[Saved entries]
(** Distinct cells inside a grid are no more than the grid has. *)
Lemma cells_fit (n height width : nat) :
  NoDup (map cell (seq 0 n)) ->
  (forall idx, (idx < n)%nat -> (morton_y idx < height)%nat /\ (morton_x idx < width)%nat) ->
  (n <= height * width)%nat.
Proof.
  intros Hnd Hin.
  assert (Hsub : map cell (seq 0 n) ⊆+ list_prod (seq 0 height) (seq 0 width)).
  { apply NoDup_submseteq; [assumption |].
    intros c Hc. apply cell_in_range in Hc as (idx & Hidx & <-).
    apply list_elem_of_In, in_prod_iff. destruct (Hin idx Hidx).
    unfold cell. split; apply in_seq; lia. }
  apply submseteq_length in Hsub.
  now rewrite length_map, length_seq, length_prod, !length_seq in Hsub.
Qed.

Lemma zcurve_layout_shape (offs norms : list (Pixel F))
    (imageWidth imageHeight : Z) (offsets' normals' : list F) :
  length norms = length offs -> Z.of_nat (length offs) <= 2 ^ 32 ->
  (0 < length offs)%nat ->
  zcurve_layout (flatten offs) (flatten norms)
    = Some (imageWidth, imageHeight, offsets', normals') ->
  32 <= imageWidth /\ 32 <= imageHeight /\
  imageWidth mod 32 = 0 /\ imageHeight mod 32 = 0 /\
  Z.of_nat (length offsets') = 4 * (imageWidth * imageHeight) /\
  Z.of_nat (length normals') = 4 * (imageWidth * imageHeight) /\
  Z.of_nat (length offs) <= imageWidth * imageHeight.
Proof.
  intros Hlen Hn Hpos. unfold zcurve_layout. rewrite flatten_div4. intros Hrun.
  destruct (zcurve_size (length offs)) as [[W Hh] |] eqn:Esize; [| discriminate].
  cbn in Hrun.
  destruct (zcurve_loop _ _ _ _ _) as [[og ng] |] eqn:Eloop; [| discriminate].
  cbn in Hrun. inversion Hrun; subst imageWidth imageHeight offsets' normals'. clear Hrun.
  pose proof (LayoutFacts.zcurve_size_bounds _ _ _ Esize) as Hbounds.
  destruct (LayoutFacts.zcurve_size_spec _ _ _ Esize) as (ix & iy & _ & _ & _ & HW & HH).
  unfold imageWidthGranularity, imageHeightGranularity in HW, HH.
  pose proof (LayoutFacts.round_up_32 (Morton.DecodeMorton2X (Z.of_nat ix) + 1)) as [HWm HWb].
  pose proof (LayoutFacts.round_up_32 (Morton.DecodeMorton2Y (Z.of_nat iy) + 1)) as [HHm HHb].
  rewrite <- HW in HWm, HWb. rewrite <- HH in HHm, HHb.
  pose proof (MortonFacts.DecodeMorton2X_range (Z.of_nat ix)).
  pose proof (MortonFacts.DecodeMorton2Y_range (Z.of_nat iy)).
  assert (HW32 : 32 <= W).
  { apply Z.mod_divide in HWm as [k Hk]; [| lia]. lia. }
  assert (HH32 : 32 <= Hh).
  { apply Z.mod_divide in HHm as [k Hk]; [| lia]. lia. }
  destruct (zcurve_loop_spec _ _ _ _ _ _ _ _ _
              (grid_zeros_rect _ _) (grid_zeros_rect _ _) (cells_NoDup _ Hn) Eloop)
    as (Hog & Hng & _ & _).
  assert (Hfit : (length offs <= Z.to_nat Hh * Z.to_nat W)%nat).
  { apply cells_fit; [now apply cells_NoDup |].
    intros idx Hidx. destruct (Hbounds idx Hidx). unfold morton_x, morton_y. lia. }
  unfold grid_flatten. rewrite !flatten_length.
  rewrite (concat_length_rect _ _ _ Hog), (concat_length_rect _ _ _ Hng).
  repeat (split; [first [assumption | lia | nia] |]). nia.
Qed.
==
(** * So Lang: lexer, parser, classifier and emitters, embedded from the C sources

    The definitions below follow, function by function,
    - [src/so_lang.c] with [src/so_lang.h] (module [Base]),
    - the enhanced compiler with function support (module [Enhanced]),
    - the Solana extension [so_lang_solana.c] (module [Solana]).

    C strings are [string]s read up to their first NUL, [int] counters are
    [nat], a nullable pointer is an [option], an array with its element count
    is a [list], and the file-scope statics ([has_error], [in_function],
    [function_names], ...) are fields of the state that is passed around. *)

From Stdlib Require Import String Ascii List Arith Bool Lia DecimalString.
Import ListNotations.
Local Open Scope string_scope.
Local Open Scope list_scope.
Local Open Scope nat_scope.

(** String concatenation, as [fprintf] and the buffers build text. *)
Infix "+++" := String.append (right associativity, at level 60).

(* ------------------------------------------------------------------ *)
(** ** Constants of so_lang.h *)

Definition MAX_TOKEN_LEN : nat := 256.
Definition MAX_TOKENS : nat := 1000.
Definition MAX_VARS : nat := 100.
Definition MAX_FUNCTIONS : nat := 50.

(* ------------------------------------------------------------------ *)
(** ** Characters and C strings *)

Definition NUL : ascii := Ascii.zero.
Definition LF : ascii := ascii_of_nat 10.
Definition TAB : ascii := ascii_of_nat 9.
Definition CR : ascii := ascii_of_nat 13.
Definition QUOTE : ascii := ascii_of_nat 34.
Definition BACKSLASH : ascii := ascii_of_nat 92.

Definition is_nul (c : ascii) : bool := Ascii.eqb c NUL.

▸ What you need to do
Considering only the data above, return the lines in which "discriminate" occurs.

▸ Answer for the task
  destruct (zcurve_size (length offs)) as [[W Hh] |] eqn:Esize; [| discriminate].
  destruct (zcurve_loop _ _ _ _ _) as [[og ng] |] eqn:Eloop; [| discriminate].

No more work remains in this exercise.